··· Material supplied ···

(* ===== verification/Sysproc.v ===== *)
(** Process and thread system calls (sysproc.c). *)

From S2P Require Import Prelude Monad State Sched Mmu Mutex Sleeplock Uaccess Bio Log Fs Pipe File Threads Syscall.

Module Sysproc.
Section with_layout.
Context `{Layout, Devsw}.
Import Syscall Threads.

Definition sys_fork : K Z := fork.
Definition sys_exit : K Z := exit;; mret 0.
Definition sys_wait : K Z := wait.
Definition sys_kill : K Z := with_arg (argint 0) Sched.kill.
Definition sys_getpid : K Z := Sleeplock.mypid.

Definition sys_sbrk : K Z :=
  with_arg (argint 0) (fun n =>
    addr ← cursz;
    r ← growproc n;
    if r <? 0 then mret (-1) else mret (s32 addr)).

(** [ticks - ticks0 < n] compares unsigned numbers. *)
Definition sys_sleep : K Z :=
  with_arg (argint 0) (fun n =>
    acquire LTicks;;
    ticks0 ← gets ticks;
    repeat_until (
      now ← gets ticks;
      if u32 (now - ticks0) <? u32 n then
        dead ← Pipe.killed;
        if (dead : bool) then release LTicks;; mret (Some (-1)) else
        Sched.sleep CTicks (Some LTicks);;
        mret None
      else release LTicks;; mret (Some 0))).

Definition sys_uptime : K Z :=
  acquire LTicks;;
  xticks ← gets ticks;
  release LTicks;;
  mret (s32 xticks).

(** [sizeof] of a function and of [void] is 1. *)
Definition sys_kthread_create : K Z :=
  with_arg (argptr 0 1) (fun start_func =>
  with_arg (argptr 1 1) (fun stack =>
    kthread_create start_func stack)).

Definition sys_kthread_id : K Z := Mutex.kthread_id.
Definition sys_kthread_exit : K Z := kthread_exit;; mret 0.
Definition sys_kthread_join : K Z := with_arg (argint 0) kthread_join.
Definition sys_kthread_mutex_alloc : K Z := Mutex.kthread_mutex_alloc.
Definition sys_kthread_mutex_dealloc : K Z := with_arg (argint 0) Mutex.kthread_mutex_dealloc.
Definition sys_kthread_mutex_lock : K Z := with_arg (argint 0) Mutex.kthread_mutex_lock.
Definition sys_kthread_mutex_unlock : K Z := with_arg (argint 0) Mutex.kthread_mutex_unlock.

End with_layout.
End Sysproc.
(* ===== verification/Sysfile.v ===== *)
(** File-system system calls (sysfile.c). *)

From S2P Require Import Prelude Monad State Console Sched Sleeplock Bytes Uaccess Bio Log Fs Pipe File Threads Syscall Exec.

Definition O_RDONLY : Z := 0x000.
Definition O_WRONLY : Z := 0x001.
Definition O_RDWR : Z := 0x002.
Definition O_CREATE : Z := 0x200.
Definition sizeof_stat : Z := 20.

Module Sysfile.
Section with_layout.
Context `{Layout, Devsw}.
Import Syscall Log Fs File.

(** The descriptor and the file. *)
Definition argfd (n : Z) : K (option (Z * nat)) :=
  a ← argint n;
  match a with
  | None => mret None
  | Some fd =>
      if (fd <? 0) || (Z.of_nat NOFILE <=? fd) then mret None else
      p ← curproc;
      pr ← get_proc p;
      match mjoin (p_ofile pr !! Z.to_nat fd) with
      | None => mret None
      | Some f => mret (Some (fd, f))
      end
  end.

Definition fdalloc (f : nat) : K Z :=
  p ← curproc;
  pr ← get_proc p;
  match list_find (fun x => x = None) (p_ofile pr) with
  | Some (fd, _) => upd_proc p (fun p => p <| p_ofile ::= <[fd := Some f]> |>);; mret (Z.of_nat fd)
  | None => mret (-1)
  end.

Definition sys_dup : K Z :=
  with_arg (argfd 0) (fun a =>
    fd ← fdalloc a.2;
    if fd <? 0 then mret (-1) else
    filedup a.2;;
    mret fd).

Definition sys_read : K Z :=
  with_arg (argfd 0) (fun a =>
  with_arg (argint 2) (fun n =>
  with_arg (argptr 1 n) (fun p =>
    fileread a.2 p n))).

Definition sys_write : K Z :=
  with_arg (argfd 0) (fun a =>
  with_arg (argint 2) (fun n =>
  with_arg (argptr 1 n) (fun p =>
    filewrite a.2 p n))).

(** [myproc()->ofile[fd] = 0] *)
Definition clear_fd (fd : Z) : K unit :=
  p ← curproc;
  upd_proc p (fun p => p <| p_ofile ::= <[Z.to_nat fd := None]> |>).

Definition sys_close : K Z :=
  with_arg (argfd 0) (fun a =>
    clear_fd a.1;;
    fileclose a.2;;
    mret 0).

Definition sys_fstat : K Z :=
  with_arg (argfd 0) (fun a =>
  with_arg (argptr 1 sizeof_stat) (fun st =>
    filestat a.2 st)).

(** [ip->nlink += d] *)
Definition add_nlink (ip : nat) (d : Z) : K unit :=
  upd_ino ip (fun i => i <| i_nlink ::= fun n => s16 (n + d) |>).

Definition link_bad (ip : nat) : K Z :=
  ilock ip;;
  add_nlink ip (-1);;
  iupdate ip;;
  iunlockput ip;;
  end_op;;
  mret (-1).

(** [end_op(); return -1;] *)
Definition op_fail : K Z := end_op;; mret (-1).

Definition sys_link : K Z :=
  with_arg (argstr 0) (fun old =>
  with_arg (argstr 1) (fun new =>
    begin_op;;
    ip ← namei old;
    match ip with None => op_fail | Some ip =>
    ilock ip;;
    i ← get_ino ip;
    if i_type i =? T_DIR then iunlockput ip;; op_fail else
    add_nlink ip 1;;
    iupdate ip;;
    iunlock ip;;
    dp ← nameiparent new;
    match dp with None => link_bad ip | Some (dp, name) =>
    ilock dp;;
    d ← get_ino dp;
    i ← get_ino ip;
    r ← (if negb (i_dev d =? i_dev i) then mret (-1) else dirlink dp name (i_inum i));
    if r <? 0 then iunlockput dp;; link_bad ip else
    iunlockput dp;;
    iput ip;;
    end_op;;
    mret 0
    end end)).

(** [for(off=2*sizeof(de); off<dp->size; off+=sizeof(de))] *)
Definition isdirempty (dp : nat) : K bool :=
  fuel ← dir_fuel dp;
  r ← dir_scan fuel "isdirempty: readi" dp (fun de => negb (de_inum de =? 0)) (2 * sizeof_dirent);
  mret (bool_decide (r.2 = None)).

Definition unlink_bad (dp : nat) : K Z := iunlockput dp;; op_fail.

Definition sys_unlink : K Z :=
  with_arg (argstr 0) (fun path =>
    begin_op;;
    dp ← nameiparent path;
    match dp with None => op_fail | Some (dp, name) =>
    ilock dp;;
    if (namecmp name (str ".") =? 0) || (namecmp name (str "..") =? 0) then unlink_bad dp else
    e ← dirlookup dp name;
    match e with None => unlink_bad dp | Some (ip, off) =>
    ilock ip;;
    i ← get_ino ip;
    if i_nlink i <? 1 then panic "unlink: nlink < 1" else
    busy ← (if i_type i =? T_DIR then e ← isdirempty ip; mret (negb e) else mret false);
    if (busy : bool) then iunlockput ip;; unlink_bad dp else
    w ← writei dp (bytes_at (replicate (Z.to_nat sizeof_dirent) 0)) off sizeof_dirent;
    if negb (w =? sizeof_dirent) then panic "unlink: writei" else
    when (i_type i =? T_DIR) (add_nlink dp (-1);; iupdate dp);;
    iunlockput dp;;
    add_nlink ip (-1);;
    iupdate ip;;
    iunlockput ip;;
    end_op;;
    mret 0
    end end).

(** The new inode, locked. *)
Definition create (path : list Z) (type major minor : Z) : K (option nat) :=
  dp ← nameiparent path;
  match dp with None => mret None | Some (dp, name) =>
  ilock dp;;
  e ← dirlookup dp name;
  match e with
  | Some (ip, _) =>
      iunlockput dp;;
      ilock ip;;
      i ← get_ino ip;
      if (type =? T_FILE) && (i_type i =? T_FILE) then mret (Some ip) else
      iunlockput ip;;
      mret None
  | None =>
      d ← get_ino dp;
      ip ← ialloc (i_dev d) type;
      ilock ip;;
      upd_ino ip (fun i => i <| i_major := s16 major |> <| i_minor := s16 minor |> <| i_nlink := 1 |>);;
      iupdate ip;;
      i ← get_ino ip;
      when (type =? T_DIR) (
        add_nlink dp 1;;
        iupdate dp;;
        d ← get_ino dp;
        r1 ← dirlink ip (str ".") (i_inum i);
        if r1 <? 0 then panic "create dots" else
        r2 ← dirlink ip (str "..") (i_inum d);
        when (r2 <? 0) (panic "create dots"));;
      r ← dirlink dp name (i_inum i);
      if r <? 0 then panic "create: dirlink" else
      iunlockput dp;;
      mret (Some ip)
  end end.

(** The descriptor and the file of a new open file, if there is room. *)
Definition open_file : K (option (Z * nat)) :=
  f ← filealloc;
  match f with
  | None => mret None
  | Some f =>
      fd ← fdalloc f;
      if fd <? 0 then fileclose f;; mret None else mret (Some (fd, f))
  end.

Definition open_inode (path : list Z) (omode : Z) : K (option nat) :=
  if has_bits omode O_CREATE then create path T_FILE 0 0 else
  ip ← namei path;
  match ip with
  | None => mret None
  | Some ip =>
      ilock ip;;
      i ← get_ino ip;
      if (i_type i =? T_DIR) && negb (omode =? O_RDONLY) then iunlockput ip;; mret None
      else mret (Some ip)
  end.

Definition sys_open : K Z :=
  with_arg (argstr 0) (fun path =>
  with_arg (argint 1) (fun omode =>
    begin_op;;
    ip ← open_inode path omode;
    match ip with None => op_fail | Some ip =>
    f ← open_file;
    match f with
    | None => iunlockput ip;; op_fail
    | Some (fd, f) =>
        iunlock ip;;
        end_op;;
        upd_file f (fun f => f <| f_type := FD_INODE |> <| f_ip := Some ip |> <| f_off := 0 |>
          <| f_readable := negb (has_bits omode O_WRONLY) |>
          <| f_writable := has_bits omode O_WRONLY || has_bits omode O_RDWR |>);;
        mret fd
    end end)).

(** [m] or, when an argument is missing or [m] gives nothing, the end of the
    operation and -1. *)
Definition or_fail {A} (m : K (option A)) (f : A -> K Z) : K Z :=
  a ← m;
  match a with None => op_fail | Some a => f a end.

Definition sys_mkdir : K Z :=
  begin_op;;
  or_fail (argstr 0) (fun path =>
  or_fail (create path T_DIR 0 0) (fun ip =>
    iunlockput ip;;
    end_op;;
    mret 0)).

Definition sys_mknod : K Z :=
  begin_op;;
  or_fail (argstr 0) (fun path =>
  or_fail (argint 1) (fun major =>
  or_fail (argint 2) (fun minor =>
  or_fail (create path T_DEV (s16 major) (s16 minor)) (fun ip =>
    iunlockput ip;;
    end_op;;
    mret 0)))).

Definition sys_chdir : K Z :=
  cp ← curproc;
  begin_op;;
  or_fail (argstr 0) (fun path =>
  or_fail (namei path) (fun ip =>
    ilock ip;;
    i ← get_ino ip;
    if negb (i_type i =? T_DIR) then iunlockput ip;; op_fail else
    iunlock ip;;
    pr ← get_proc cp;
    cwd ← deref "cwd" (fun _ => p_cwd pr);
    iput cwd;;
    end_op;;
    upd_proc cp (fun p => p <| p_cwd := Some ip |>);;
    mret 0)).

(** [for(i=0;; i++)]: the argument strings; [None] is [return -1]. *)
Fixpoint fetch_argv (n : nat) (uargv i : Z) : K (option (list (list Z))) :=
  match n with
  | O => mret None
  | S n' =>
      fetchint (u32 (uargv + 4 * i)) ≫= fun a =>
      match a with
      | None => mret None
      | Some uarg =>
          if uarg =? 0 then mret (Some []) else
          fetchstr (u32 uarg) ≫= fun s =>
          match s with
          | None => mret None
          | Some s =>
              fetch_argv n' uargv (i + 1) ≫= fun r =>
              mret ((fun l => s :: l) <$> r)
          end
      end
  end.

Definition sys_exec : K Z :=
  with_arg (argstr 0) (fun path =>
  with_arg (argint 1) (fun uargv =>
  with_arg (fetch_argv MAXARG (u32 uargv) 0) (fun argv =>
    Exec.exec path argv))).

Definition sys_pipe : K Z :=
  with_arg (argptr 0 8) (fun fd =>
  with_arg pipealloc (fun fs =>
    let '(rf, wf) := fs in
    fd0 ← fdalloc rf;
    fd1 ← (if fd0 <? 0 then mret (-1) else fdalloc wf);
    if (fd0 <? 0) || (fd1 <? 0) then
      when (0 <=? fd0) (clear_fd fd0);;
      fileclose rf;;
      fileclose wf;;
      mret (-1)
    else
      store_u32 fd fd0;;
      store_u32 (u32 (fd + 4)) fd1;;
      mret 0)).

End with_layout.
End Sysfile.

···

Take the lines from the start of the records through the line holding "Definition sys_uptime : K", both included, and please print them exactly, with nothing else.

(* ===== verification/Sysproc.v ===== *)
(** Process and thread system calls (sysproc.c). *)

From S2P Require Import Prelude Monad State Sched Mmu Mutex Sleeplock Uaccess Bio Log Fs Pipe File Threads Syscall.

Module Sysproc.
Section with_layout.
Context `{Layout, Devsw}.
Import Syscall Threads.

Definition sys_fork : K Z := fork.
Definition sys_exit : K Z := exit;; mret 0.
Definition sys_wait : K Z := wait.
Definition sys_kill : K Z := with_arg (argint 0) Sched.kill.
Definition sys_getpid : K Z := Sleeplock.mypid.

Definition sys_sbrk : K Z :=
  with_arg (argint 0) (fun n =>
    addr ← cursz;
    r ← growproc n;
    if r <? 0 then mret (-1) else mret (s32 addr)).

(** [ticks - ticks0 < n] compares unsigned numbers. *)
Definition sys_sleep : K Z :=
  with_arg (argint 0) (fun n =>
    acquire LTicks;;
    ticks0 ← gets ticks;
    repeat_until (
      now ← gets ticks;
      if u32 (now - ticks0) <? u32 n then
        dead ← Pipe.killed;
        if (dead : bool) then release LTicks;; mret (Some (-1)) else
        Sched.sleep CTicks (Some LTicks);;
        mret None
      else release LTicks;; mret (Some 0))).

Definition sys_uptime : K Z :=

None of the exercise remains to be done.